* **WORK TASK**: Within the records, which lines hold the string "forall"? Report each one by copying it.
(EXERCISE MATERIAL)
Lemma setitem_fold_lookup (g : string → V) k ms d :
  od_lookup k (fold_left (λ d m, od_setitem m (g m) d) ms d) =
  if decide (k ∈ ms) then Some (g k) else od_lookup k d.
Proof.
  revert d. induction ms as [|m ms IH]; intros d; csimpl; [done|].
  rewrite IH, od_lookup_setitem.
  destruct (decide (k ∈ ms)) as [Hin|Hin].
  - rewrite decide_True; [done | by apply list_elem_of_further].
  - destruct (decide (k = m)) as [->|Hne].
    + rewrite decide_True; [done | apply list_elem_of_here].
    + rewrite decide_False; [done|]. rewrite not_elem_of_cons. by split.
Qed.
End odict_more.

(** ** The sector tables after the lookups of a presenter *)

Lemma with_tables_lookup k items cs :
  od_lookup k (with_tables items cs) =
  match od_lookup k cs with
  | Some t => Some t
  | None => if decide (k ∈ items.*1) then Some [] else None
  end.
Proof.
  unfold with_tables. revert cs.
  induction items as [|[c n] items IH]; intros cs; csimpl.
  - by destruct (od_lookup k cs).
  - rewrite IH, getitem_lookup. destruct (od_lookup k cs) as [t|]; [done|].
    destruct (decide (c = k)) as [->|Hne].
    + rewrite decide_True; [done | apply list_elem_of_here].
    + destruct (decide (k ∈ items.*1)) as [Hin|Hin].
      * rewrite decide_True; [done | by apply list_elem_of_further].
      * rewrite decide_False; [done|]. rewrite not_elem_of_cons. by split.
Qed.
(** The word assembled from the [expect] word and one value per field, each
    below [2^width] of its field: what the tables of the pattern make of it. *)
Lemma assembled_word (bitstring : list ascii) (N : nat) (mask expect : Z) (vs : list Z) :
  no_nul bitstring -> length bitstring = opcode_bitsize ->
  GetMaskAndExpect bitstring = (mask, expect) ->
  field_count bitstring <= N -> length vs = N ->
  (forall k u, vs !! k = Some u ->
     (0 <= u < 2 ^ Z.of_nat (field_width bitstring k))%Z) ->
  let x := place_fields (recorded_shift bitstring opcode_bitsize <$> seq 0 N) vs expect in
  (0 <= x < 2 ^ Z.of_nat opcode_bitsize)%Z
  /\ Z.land x mask = expect
  /\ forall k u, vs !! k = Some u ->
       decode_field (recorded_mask bitstring opcode_bitsize k)
                    (recorded_shift bitstring opcode_bitsize k) x = u.
Proof.
  intros Hnn Hlen HG HN Hvs Hv. cbv zeta.
  set (shifts := recorded_shift bitstring opcode_bitsize <$> seq 0 N).
  set (x := place_fields shifts vs expect).
  destruct (GetMaskAndExpect_range _ _ _ HG) as [Hmr Her].
  assert (Hrun : forall k, recorded_mask bitstring opcode_bitsize k
                           = run_mask (field_width bitstring k)
                                      (recorded_shift bitstring opcode_bitsize k)).
  { intros k. rewrite <- Hlen at 1 2.
    rewrite recorded_mask_field, recorded_shift_field by exact Hnn.
    apply field_mask_run, Hlen. }
  (* every bit placed for a value is a bit of the mask of its field *)
  assert (Hplaced : forall b,
            existsb (fun sv => Z.testbit (Z.shiftl (snd sv) (Z.of_nat (fst sv))) b)
                    (combine shifts vs) = true ->
            exists k u, vs !! k = Some u
              /\ Z.testbit (Z.shiftl u (Z.of_nat (recorded_shift bitstring opcode_bitsize k))) b
                 = true
              /\ Z.testbit (recorded_mask bitstring opcode_bitsize k) b = true).
  { intros b Hex. apply existsb_exists in Hex as ([sh u] & Hin & Hb). simpl in Hb.
    apply In_combine_lookup in Hin as (k & Hk & Hu).
    assert (Hlt : k < N).
    { apply lookup_lt_Some in Hk. unfold shifts in Hk.
      rewrite length_fmap, length_seq in Hk. exact Hk. }
    unfold shifts in Hk. rewrite lookup_fmap_seq in Hk by exact Hlt.
    injection Hk as <-. exists k, u. split; [exact Hu|]. split; [exact Hb|].
    rewrite Hrun. apply (shifted_value_in_run _ _ u); [apply (Hv k), Hu|exact Hb]. }
  assert (Hx : forall b, Z.testbit x b
             = Z.testbit expect b
               || existsb (fun sv => Z.testbit (Z.shiftl (snd sv) (Z.of_nat (fst sv))) b)
                          (combine shifts vs))
    by (intros b; apply place_fields_testbit).
  split; [|split].
  - apply word_range_by_bits. intros n Hn. rewrite Hx.
    rewrite (testbit_high expect opcode_bitsize) by auto. simpl.
    apply not_true_is_false. intros Hex.
    destruct (Hplaced n Hex) as (k & u & _ & _ & Hb).
    rewrite (testbit_high _ opcode_bitsize) in Hb;
      [discriminate|apply recorded_mask_range|exact Hn].
  - apply Z.bits_inj'. intros n Hn. rewrite Z.land_spec, Hx.
    destruct (existsb _ (combine shifts vs)) eqn:Hex.
    + destruct (Hplaced n Hex) as (k & u & _ & _ & Hb).
      destruct (recorded_mask_bit_inv _ _ _ Hb) as (i & Hi & -> & Hm & _).
      destruct (expect_bit_in_mask _ _ _ i HG Hi Hm) as [-> ->]. reflexivity.
    + rewrite orb_false_r.
      destruct (Z.testbit expect n) eqn:He; [|reflexivity].
      assert (Hs : Z.testbit (Z.land expect mask) n = true).
      { destruct (Z_lt_le_dec n (Z.of_nat opcode_bitsize)) as [Hlt|Hge];
          [|rewrite (testbit_high expect opcode_bitsize) in He by auto; discriminate].
        assert (E : n = Z.of_nat (bit_position (opcode_bitsize - 1 - Z.to_nat n)))
          by (unfold bit_position; lia).
        rewrite E in He |- *. rewrite Z.land_spec, He.
        destruct (GetMaskAndExpect_testbit _ _ _ (opcode_bitsize - 1 - Z.to_nat n) HG
                    ltac:(lia)) as [Hbm Hbe].
        rewrite Hbe in He. rewrite Hbm. unfold is_binary. rewrite He.
        apply orb_true_r. }
      rewrite Z.land_spec, He in Hs. exact Hs.
  - intros k u Hu.
    assert (Hland : Z.land x (recorded_mask bitstring opcode_bitsize k)
                    = Z.shiftl u (Z.of_nat (recorded_shift bitstring opcode_bitsize k))).
    { apply Z.bits_inj'. intros n Hn. rewrite Z.land_spec, Hx.
      destruct (Z.testbit (Z.shiftl u (Z.of_nat (recorded_shift bitstring opcode_bitsize k))) n)
        eqn:Hb.
      - assert (Hm : Z.testbit (recorded_mask bitstring opcode_bitsize k) n = true)
          by (rewrite Hrun; apply (shifted_value_in_run _ _ u); [apply (Hv k), Hu|exact Hb]).
        rewrite Hm, andb_true_r. apply orb_true_iff. right.
        apply existsb_exists.
        exists (recorded_shift bitstring opcode_bitsize k, u). split; [|exact Hb].
        apply In_combine_lookup. exists k. split; [|exact Hu].
        unfold shifts. apply lookup_fmap_seq.
        apply lookup_lt_Some in Hu. lia.
      - destruct (Z.testbit (recorded_mask bitstring opcode_bitsize k) n) eqn:Hm;
          [|apply andb_false_r].
        rewrite andb_true_r.
        destruct (recorded_mask_bit_inv _ _ _ Hm) as (i & Hi & -> & Hmi & Hidx).
        destruct (expect_bit_in_mask _ _ _ i HG Hi Hmi) as [_ ->]. simpl.
        apply not_true_is_false. intros Hex.
        destruct (Hplaced _ Hex) as (k' & u' & Hu' & Hb' & Hm').
        destruct (recorded_mask_bit_inv _ _ _ Hm') as (i' & Hi' & Ei & _ & Hidx').
        assert (i' = i) by (apply bit_position_inj; lia). subst i'.
        assert (k' = k) by congruence. subst k'.
        assert (u' = u) by congruence. subst u'. congruence. }
    unfold decode_field. rewrite Hland.
    rewrite Z.shiftr_shiftl_l by lia. rewrite Z.sub_diag. apply Z.shiftl_0_r.
Qed.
(End EXERCISE MATERIAL)
* **ANSWER SECTION**:
  (forall k u, vs !! k = Some u ->
  /\ forall k u, vs !! k = Some u ->
  assert (Hrun : forall k, recorded_mask bitstring opcode_bitsize k
  assert (Hplaced : forall b,
  assert (Hx : forall b, Z.testbit x b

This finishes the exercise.